One of the mechanisms (if we accept the hypothesis that consciousness is a tool for making decisions) has the effect of generating a sense of felt awareness that starts and stops and hovers with fuzzy borders/center in the brain cavity.

Whatever it is that's doing that -- making decisions and generating this sense of being -- is part of a physical apparatus. The causes of all behaviors of the body are physical.

Consciousness isn't like a tooth. It's like chewing. And to actually chew a piece of broccoli, you need real teeth working in real time. To generate a sense of awareness in a brain cavity, you need a real brain working in real time.

The thing that's like a tooth is whatever it is that's making the brain "make decisions" and simultaneously generate this feeling of awareness (which the brain can make decisions without).

We can abstract logic from it, describe it in rules, describe it in terms of information, but regardless of how we transform it intellectually, it's all eventually explanable on a purely physical level, which means the brain -- the lump of matter -- is what's "making decisions" (which is just to say that the body does one thing and not another) and also what's causing my sense of self-in-spacetime to crank up every morning.

To replicate this, we need a model brain.

We cannot make any machine conscious without altering what it's doing physically in 4-D spacetime in some significant way, in a way that replicates whatever the brain's doing when our Sofias crank up.

This cannot be purely "programmed" for the same reason that you can't have a computer control its physical temperature purely by programming.

If you want to replicate the behavior, and actually have a sense of awareness in the tower of your computer, you must have something more than programming, because you cannot get behavior for free.

If the only physical behavior you have is for running the logic and nothing else, and the machine is not doing anything physically different from what it's doing when it's up to other tasks, then you cannot extract this new behavior from it in real spacetime.

You are confused.

Nobody has ever said that a computer could be conscious without some method to gain information about itself in relation to the real world around it. In fact we have been very specific about any conscious system requiring a "self" reference. You can't have a self reference without knowing what self vs. non-self is. Meaning, any conscious computer must know that it is the computer and not the walls of the room it sits in, etc.

What has been said is that if there was a simulation, and the simulation included a system that could distinguish itself from the other systems in the simulation, then that entity within the simulation could be conscious. That doesn't mean the computer running the simulation is conscious, any more than the universe would be conscious because you inhabit it.

An implication of one saying consciousness is a form of SRIP is that the distinction between self and non-self must be supported by the environment the consciousness exists in. This is really all you need to know to see why your arguments are mostly against strawmen.
 
True, but that doesn't change anything. When we refer to a real orange we are referring to an actual collection of particles in the world. When we refer to a simulation of the orange we are either not referring to an actual collection of particles in the world or we are referring to a very different collection of particles (those that comprise the hardware that is carrying out the simulation).

But why does it matter if it is a "very different" collection of particles?

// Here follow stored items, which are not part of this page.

(** X16.  Time priority inside a price level.  The inner loop of
    [match_order], started at the head of a level whose FIFO [l] is a
    well-formed doubly linked list, for an incoming order that is not in
    it: the loop returns; it appends one report per resting order it
    trades with, in the order of [l]; the quantities are those of serving
    [l] strictly from the front (each resting order gives all it has until
    the incoming quantity is used up) and the price of each report is the
    price of the resting order; the resting orders that were filled leave
    the level, which afterwards holds the rest of [l] in the same order
    and is again well formed. *)
Theorem X16_a_level_is_matched_in_arrival_order
  fuel order contra (h : heap) b rs lv l o :
  OrderBook.price_level_pool_ b !! contra = Some lv →
  dll h contra lv l →
  h !! order = Some o → order ∉ l →
  heap_typed h → (length l ≤ fuel)%nat →
  ∃ h' b' news lv',
    OrderBook.match_fifo fuel order contra (PriceLevel.head_order lv) h b rs
    = Some (h', b', rs ++ news)
    ∧ ExecutionReport.executed_quantity <$> news
      = greedy (Order.remaining_quantity o) (rems h l)
    ∧ ExecutionReport.price <$> news
      = take (length news) (order_prices h l)
    ∧ OrderBook.price_level_pool_ b' !! contra = Some lv'
    ∧ dll h' contra lv'
        (drop (filled_prefix (Order.remaining_quantity o) (rems h l)) l).
Proof.
  intros HL Hd Ho Hnl Ht Hfuel.
  destruct (match_fifo_priority order contra l fuel h b rs lv o
              HL Hd Ho Hnl Ht Hfuel)
    as (h' & b' & news & lv' & Hm & Hq & Hp & HL' & Hd' & _).
  exists h', b', news, lv'.
  destruct Hd as (_ & -> & _). done.
Qed.

Lemma crossing_sell_typed : heap_typed heap_crossing_sell.
Proof.
  change (map_Forall (λ _ o, 0 <= Order.remaining_quantity o < 2 ^ 32)
            heap_crossing_sell).
  apply (bool_decide_unpack _). vm_compute. exact I.
Qed.

Lemma crossing_sell_dll :
  dll heap_crossing_sell 0%nat level_two_bids [0%nat; 1%nat].
Proof. dll_concrete. Qed.
(** C3: the compensating delete is not reached when the insert of a sale
    item fails by raising.  After the header and the earlier items went
    in, an insert that raises [msg] takes the call to the [except] clause:
    the answer is the 500 built from [msg], which says nothing of the
    product, and the header is still the last row of [sales]. *)
Theorem raising_item_insert_keeps_header msg :
  item_insert f (List.length pre) = Raises msg ->
  exists st',
    create_sale f (Some uid) data st = (internal_error msg, st') /\
    s_id (header_of uid data st) = sale_seq st /\
    sales st' = sales st ++ [header_of uid data st].
Proof.
  intros Hno.
  destruct (insert_raises_outcome msg Hno) as (pre_i & _ & E).
  eexists. split; [exact E|]. split; [reflexivity|].
  rewrite after_items_sales. reflexivity.
Qed.

(** The path of lines 344-349: when a stock update is answered without
    rows, the call deletes the header and every sale item of that sale
    before it returns, and the error names the product whose update
    failed. *)
Lemma empty_stock_update_deletes_sale :
  item_insert f (List.length pre) = Served ->
  stock_update f (List.length pre) = NoRows ->
  exists p st',
    referenced_product uid st item = Some p /\
    create_sale f (Some uid) data st
    = ((400, BError ("Error actualizando stock para " ++ p_name p)%string),
       st') /\
    (forall s, In s (sales st') -> s_id s <> sale_seq st /\ In s (sales st)) /\
    (forall r, In r (sale_items st') ->
       si_sale_id r <> sale_seq st /\ In r (sale_items st)).
Proof.
  intros Hins Hno.
  destruct (update_refused_outcome Hins Hno)
    as (pre_i & info & st1 & _ & Hpass & Est1 & E).
  exists (product info). eexists. split; [|split; [exact E|split]].
  - apply item_passes_referenced. exact Hpass.
  - intros s Hs. simpl in Hs. apply filter_In in Hs.
    destruct Hs as [Hin Hb].
    apply negb_true_iff in Hb. apply Z.eqb_neq in Hb. split; [exact Hb|].
    rewrite Est1, after_items_sales in Hin. simpl in Hin.
    apply in_app_or in Hin. destruct Hin as [Hin|[<-|[]]]; [exact Hin|].
    simpl in Hb. contradiction.
  - intros r Hr. simpl in Hr. apply filter_In in Hr.
    destruct Hr as [Hin Hb].
    apply negb_true_iff in Hb. apply Z.eqb_neq in Hb. split; [exact Hb|].
    destruct (after_items_sale_items (sale_seq st) pre_i
                (with_header (header_of uid data st) st))
      as (rows & Erows & Hrows & _).
    rewrite Est1, Erows in Hin. simpl in Hin.
    apply in_app_or in Hin. destruct Hin as [Hin|[<-|[]]].
    + apply in_app_or in Hin. destruct Hin as [Hin|Hin]; [exact Hin|].
      rewrite Forall_forall in Hrows. apply Hrows in Hin. contradiction.
    + simpl in Hb. contradiction.
Qed.
(** * git-commit-tracker: the contribution aggregation pipeline

    A shallow embedding of the TypeScript services of the EOD GitHub
    contribution tracker:

    - [GitHubService]  (src/services/GitHubService.ts): branch sampling and
      the per-repository commit merge of [getCommitsForRepo];
    - [EODProcessor]   (src/services/EODProcessor.ts): the event filter and
      the grouping of commits into one Contribution per repository;
    - [Reporter]       (src/services/Reporter.ts): [sortAndDedup];
    - [Main]           (src/main.ts): [validateConfig], short repository
      name resolution, [fetchEvents] and the day-fallback controller;
    - [EODProcessorSorted], [FileUtil], [WhatsAppService] (under src/src):
      the newer copy of [process], [getLatestFile] and [formatContent].

    Conventions of the embedding.

    - An ISO-8601 instant ([created_at], [timestamp], [since], [until]) and
      a JavaScript [Date] are both carried as the number of milliseconds
      since the epoch they denote ([Date.getTime()]), a [Z].  Strings that do
      not parse as a date are outside the model.
    - The local calendar day is computed for a fixed offset [tz] (in
      milliseconds) between local time and UTC; a change of offset in the
      middle of a day is outside the model.
    - [Array.prototype.sort] is stable; with the consistent comparator used
      here its result is the one of any stable sort, and it is written as a
      stable insertion sort.
    - A JavaScript [Map] iterates in the order of first insertion of its
      keys, and [set] on a key that is present replaces the value in place:
      it is an association list.
    - Network calls, thrown errors and the calls into the Reporter are
      explicit: a computation returns the list of effects it performed
      together with its outcome.  A call of [print] or [writeToFile]
      returns; within one fetch the remote answers a request the same way
      each time it is made. *)

From stdpp Require Import base list strings gmap sorting pretty.
From Stdlib Require Import ZArith Lia Ascii.

Open Scope string_scope.
Open Scope list_scope.
Open Scope Z_scope.

(** ** JavaScript built-ins used by the services *)

Module JS.

(** [s.split(sep)] for a one-character separator. *)
Fixpoint split (sep : ascii) (s : string) : list string :=
  match s with
  | EmptyString => [EmptyString]
  | String c s' =>
      if Ascii.eqb c sep then EmptyString :: split sep s'
      else match split sep s' with
           | [] => [String c EmptyString]
           | hd :: tl => String c hd :: tl
           end
  end.

(** [s.includes(c)] for a one-character needle. *)
Fixpoint includes (c : ascii) (s : string) : bool :=
  match s with
  | EmptyString => false
  | String c' s' => Ascii.eqb c' c || includes c s'
  end.

(** [l.slice(0, e)]: a negative end counts from the end of the array. *)
Definition slice0 {A} (l : list A) (e : Z) : list A :=
  let len := Z.of_nat (length l) in
  let stop := if e <? 0 then Z.max (len + e) 0 else Z.min e len in
  take (Z.to_nat stop) l.

(** Truthiness of an optional string: [undefined] and [""] are falsy. *)
Definition truthy (o : option string) : bool :=
  match o with
  | Some s => negb (String.eqb s "")
  | None => false
  end.

(** One step of a stable insertion sort: [x] stood before every element
    of [l] in the input, so it moves right only past the elements the
    comparator puts strictly before it ([compareFn x y > 0]). *)
Fixpoint sort_insert {A} (compareFn : A → A → Z) (x : A) (l : list A)
    : list A :=
  match l with
  | [] => [x]
  | y :: l' =>
      if 0 <? compareFn x y then y :: sort_insert compareFn x l'
      else x :: l
  end.

(** [[...l].sort(compareFn)]. *)
Definition sort {A} (compareFn : A → A → Z) (l : list A) : list A :=
  foldr (sort_insert compareFn) [] l.

(** [Map.prototype.set]. *)
Fixpoint Map_set {K V} `{EqDecision K} (k : K) (v : V)
    (m : list (K * V)) : list (K * V) :=
  match m with
  | [] => [(k, v)]
  | (k', v') :: m' =>
      if decide (k = k') then (k', v) :: m'
      else (k', v') :: Map_set k v m'
  end.

(** [new Map(entries)]. *)
Definition Map_new {K V} `{EqDecision K} (entries : list (K * V))
    : list (K * V) :=
  foldl (λ m e, Map_set e.1 e.2 m) [] entries.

Particles are particles, no? One is just as real as any other.
 
How can one argue against such insanity?

Seriously.

So you are saying that the transistors or magnetic bits of the simulated orange, on some memory device in the computer be it RAM or disk, are not real?

That sounds pretty "insane" to me. What do you think is inside a computer, piggy? A magical black hole?
 
The difference is that you think you can "program" consciousness and have it work -- actually produce a conscious machine -- and from where I sit you're demanding behavior for nothing, 4-D spacetime effect without any direct physical cause.

No.

See the post I just made where I explain that we stick that "self" in "self referential information processing" for a reason.

The "self" thing is kinda important...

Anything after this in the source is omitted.